- Pitcher
- Born: August 6, 1937 Trenton, New Jersey, U.S.
- Died: June 18, 2016 (aged 78) Berkeley Heights, New Jersey, U.S.
- Batted: RightThrew: Right

MLB debut
- April 15, 1959, for the Chicago Cubs

Last MLB appearance
- September 30, 1961, for the Cleveland Indians

MLB statistics
- Win–loss record: 3–8
- Earned run average: 4.58
- Strikeouts: 68
- Stats at Baseball Reference

Teams
- Chicago Cubs (1959–1961); Cleveland Indians (1961);

= Joe Schaffernoth =

American baseball player (1937–2016)

Joseph Arthur Schaffernoth (August 6, 1937 – June 18, 2016) was an American professional baseball player and right-handed pitcher who appeared in 74 games, all but one in relief, in Major League Baseball for the Chicago Cubs (1959–1961) and Cleveland Indians (1961). He was listed as 6 ft 4 in tall and 195 lb.

==Playing career==
Born in Trenton, New Jersey, Schaffernoth attended Jonathan Dayton High School in Springfield Township. After graduating, he began his professional career in the Cubs' organization 1956 with the Class-D Paris Lakers. In 31 games, he had a win–loss record of 21–6 and a 2.72 earned run average (ERA). The following two seasons, he played for the Des Moines Bruins and Pueblo Bruins and had records of 9–12 and 5–8.

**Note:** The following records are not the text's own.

(* ===== verification/Relay.v ===== *)
(** * internal/outbox/relay.go: the outbox relay *)

From S2P Require Import Prelude GoErrors Tables Env Logic Script Schema Samples.
From S2P Require Import OutboxStore Notification.

Local Open Scope Z_scope.

Section Relay.
Context {X : Type} `{!Env X}.
Local Abbreviation M := (GoM X).

(** [Publisher]: what the relay pushes a stored message to the broker with. *)
Variable pub : string -> string -> string -> M unit.

(** [NewRelay] sets the batch size. *)
Definition batch : nat := 100.

(** The loop of [drain]: a publish error ends the batch, a mark error does not. *)
Fixpoint drain_batch (msgs : list OutboxMessage) : M unit :=
  match msgs with
  | [] => mret ()
  | m :: msgs' =>
      r ← try (pub (ob_RoutingKey m) (ob_MessageID m) (ob_Payload m));
      match r with
      | Err _ => mret ()
      | Ok _ => try (MarkPublished (ob_ID m)) ;; drain_batch msgs'
      end
  end.

Definition drain : M unit :=
  r ← try (FetchUnpublished batch);
  match r with
  | Err _ => mret ()
  | Ok msgs => drain_batch msgs
  end.
End Relay.

(** ** What a drain does to the broker and to the table *)

Local Open Scope string_scope.

(** The message the relay publishes for a row. *)
Definition message_of (m : OutboxMessage) : Publishing :=
  mkPublishing ExchangeName (ob_RoutingKey m) "application/json" true
    (ob_MessageID m) (ob_Payload m).

(** [marked sent l l']: the rows of [l'] are those of [l] in the same order,
    except that some whose identifier is one of [sent] are now published. *)
Definition marked (sent l l' : list OutboxMessage) : Prop :=
  Forall2 (fun m m' => m' = m \/
    exists t s, m' = set_published (Some t) m /\ s ∈ sent /\ ob_ID s = ob_ID m) l l'.

Lemma marked_refl sent l : marked sent l l.
Proof. apply Forall_Forall2_diag, Forall_forall. by left. Qed.

Lemma marked_mono sent sent' l l' :
  (forall s, s ∈ sent -> s ∈ sent') -> marked sent l l' -> marked sent' l l'.
Proof.
  intros Hs Hm. eapply Forall2_impl; [exact Hm|]. intros m m' [->|(t & s & -> & ? & ?)]; [by left|].
  right. eauto 6.
Qed.

Lemma marked_trans sent l1 l2 l3 : marked sent l1 l2 -> marked sent l2 l3 -> marked sent l1 l3.
Proof.
  unfold marked. intros H12. revert l3.
  induction H12 as [|a b l1 l2 Hab H12 IH]; intros l3 H23;
    inversion_clear H23 as [|? c ? l3' Hbc H23']; constructor; auto.
  destruct Hab as [->|(t & s & -> & ? & ?)]; [done|].
  destruct Hbc as [->|(t' & s' & -> & ? & ?)]; right; [by exists t, s|by exists t', s'].
Qed.

Lemma marked_update sent m t l :
  m ∈ sent -> marked sent l (update_where (by_outbox_id (ob_ID m)) (set_published (Some t)) l).
Proof.
  intros Hm. apply Forall2_fmap_r, Forall_Forall2_diag, Forall_forall. intros a _. simpl.
  destruct (by_outbox_id (ob_ID m) a) eqn:E; [right|by left].
  apply Z.eqb_eq in E. exists t, m. by repeat split.
Qed.

Lemma unpublished_rows_elem `{!PgServer, !PgServerLaws _} n d m :
  m ∈ unpublished_rows n d -> m ∈ outbox d /\ unpublished m = true.
Proof.
  unfold unpublished_rows. intros Hm. apply elem_of_take in Hm as (i & Hm & _).
  apply list_elem_of_lookup_2 in Hm.
  rewrite (merge_sort_Permutation id_before), pg_scan_perm in Hm.
  by apply elem_of_select_where.
Qed.

(** Oldest first. *)
Lemma unpublished_rows_sorted `{!PgServer} n d :
  StronglySorted id_before (unpublished_rows n d).
Proof.
  unfold unpublished_rows. eapply StronglySorted_app_1_l. rewrite take_drop.
  apply StronglySorted_merge_sort.
  - intros a b c. unfold id_before. lia.
  - intros a b. unfold id_before. lia.
Qed.

Section DrainSpec.
Context {X : Type} `{!Env X}.

(** The trace of a batch: the messages of [sent] went out, in order, and the
    next one was refused if any is left. *)
Definition batch_events (sent rest : list OutboxMessage) : list Event :=
  app ((fun m => EvPublish (message_of m) true) <$> sent)
    (match rest with [] => [] | m :: _ => [EvPublish (message_of m) false] end).

Definition batch_result (msgs : list OutboxMessage) (w w' : World X) : Prop :=
  exists sent rest, msgs = app sent rest /\
    w_trace w' = app (w_trace w) (batch_events sent rest) /\
    marked sent (outbox (w_db w)) (outbox (w_db w')) /\
    w_tx w' = w_tx w /\
    subscriptions (w_db w') = subscriptions (w_db w) /\ saga (w_db w') = saga (w_db w).

Lemma drain_batch_result msgs w :
  wp (drain_batch Publish msgs) (fun r w' => r = Ok () /\ batch_result msgs w w') w.
Proof.
  revert w. induction msgs as [|m msgs IH]; intros w; simpl.
  { apply wp_ret. split; [done|]. exists [], []. unfold batch_events. simpl.
    rewrite app_nil_r. repeat split; try done. apply marked_refl. }
  apply wp_bind, wp_try, wp_ext_call; intros a x _; simpl.
  2: { apply wp_ret. split; [done|]. exists [], (m :: msgs).
       repeat split; try done. apply marked_refl. }
  apply wp_bind, wp_try, wp_wrap.
  assert (forall w1, w_trace w1 = app (w_trace w) [EvPublish (message_of m) true] ->
    w_tx w1 = w_tx w -> subscriptions (w_db w1) = subscriptions (w_db w) ->
    saga (w_db w1) = saga (w_db w) ->
    marked [m] (outbox (w_db w)) (outbox (w_db w1)) ->
    wp (drain_batch Publish msgs)
      (fun r w' => r = Ok () /\ batch_result (m :: msgs) w w') w1) as Hnext.
  { intros w1 Htr Htx Hs Hg Hmark. eapply wp_mono; [apply IH|].
    intros r w' (-> & sent & rest & -> & Htr' & Hmark' & Htx' & Hs' & Hg').
    split; [done|]. exists (m :: sent), rest. unfold batch_events in *.
    rewrite Htr', Htr, Htx', Hs', Hg', <- app_assoc. repeat split; try done.
    eapply marked_trans; (eapply marked_mono; [|done]); set_solver. }
  apply wp_db_stmt; intros; simpl; apply Hnext; simpl; try done;
    first [apply marked_refl | apply marked_update; set_solver].
Qed.

(** Whatever the broker and the database answer, a drain publishes a prefix
    of the oldest unpublished rows, in order and at most [batch] of them,
    stops at the first refusal, and marks nothing it has not published. *)
Lemma drain_result w :
  wp (drain Publish) (fun r w' => r = Ok () /\
    exists msgs, (msgs = [] \/ msgs = unpublished_rows batch (w_db w)) /\
      batch_result msgs w w') w.
Proof.
  unfold drain. apply wp_bind, wp_try, wp_wrap.
  assert (forall w1 e, w_trace w1 = w_trace w -> w_tx w1 = w_tx w -> w_db w1 = w_db w ->
    exists msgs, (msgs = [] \/ msgs = unpublished_rows batch (w_db w)) /\
      batch_result msgs w (snd (Err (A := unit) e, w1))) as Hfail.
  { intros w1 e Htr Htx Hdb. exists []. split; [by left|]. exists [], [].
    unfold batch_events. simpl. rewrite app_nil_r, Hdb. repeat split; try done.
    apply marked_refl. }
  apply wp_db_stmt; intros; simpl.
  - apply wp_ret. split; [done|]. by apply (Hfail _ (EPlain m)).
  - eapply wp_mono; [apply drain_batch_result|]. intros r w' [-> Hres].
    split; [done|]. exists (unpublished_rows batch (w_db w)). split; [by right|].
    by destruct w.
  - apply wp_ret. split; [done|]. by apply (Hfail _ (EPlain m)).
Qed.

End DrainSpec.

(** ** Progress *)

(** Marking one unpublished row leaves one fewer. *)
Lemma count_unpublished_mark m t l :
  NoDup (ob_ID <$> l) -> m ∈ l -> unpublished m = true ->
  S (count_where unpublished
       (update_where (by_outbox_id (ob_ID m)) (set_published (Some t)) l)) =
  count_where unpublished l.
Proof.
  unfold count_where, select_where. intros Hnd Hm Hu.
  induction l as [|a l IH]; [set_solver|].
  simpl in Hnd. apply NoDup_cons in Hnd as [Ha Hnd]. simpl.
  destruct (decide (a = m)) as [->|Hne].
  - unfold by_outbox_id at 1. rewrite Z.eqb_refl, Hu. simpl.
    change ((fun a => if by_outbox_id (ob_ID m) a then set_published (Some t) a else a) <$> l)
      with (update_where (by_outbox_id (ob_ID m)) (set_published (Some t)) l).
    rewrite update_where_none; [done|]. intros b Hb. apply Z.eqb_neq. intros Heq.
    apply Ha. rewrite <- Heq. by apply list_elem_of_fmap_2.
  - assert (m ∈ l) as Hml by set_solver.
    assert (by_outbox_id (ob_ID m) a = false) as ->.
    { apply Z.eqb_neq. intros Heq. apply Ha. rewrite Heq. by apply list_elem_of_fmap_2. }
    destruct (unpublished a); simpl; by rewrite <- IH.
Qed.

Schaffernoth made the 1959 Cubs' roster out of spring training, and made his MLB debut on April 15, 1959, with a scoreless inning of relief against the San Francisco Giants. In his second appearance, on April 18 at Los Angeles Memorial Coliseum, he made his only big-league start against the Dodgers, who were en route to the 1959 World Series championship. Schaffernoth failed to retire a batter, surrendering three hits, one base on balls and three earned runs. He was spared a loss when the Cubs came back to tie the game in the third inning, but Chicago eventually dropped the contest, 8–7. When the Cubs signed Bob Porterfield a month later, Schaffernoth was placed on the disabled list due to an elbow injury, and finished the year with the Fort Worth Cats.

In 1960, Schaffernoth split the season between the Triple-A Houston Buffs (where he went 8–2) and the Cubs. Called back to Chicago in June, he posted his best major-league season. In 33 games, he had a 2–3 record, a 2.78 ERA, and 33 strikeouts in 55 innings pitched.

However, in 1961, he was less effective, and had a 0–4 record and a 6.34 ERA when his contract was sold on waivers to the Indians. He relieved in 15 games for the Tribe, and dropped his only decision with a 4.76 earned run average. At the end of the season, the Washington Senators acquired his contract, but they returned him to the Cleveland organization prior to the 1962 season.

Schaffernoth spent the year with the Jacksonville Suns, compiling an 18–11 record with a 2.67 ERA in 30 starts, and was named the International League pitcher of the year. Schaffernoth spent 1963 with Jacksonville in what ended up being his final professional season, finishing with a 3–7 record and a 3.47 ERA in 17 games.

As a major leaguer, Schaffernoth lost eight of 11 decisions, with three saves and a career ERA of 4.58. In 118 innings pitched, he allowed 116 hits and 53 bases on balls, with 68 strikeouts.

He died of cancer in 2016, at the age of 78.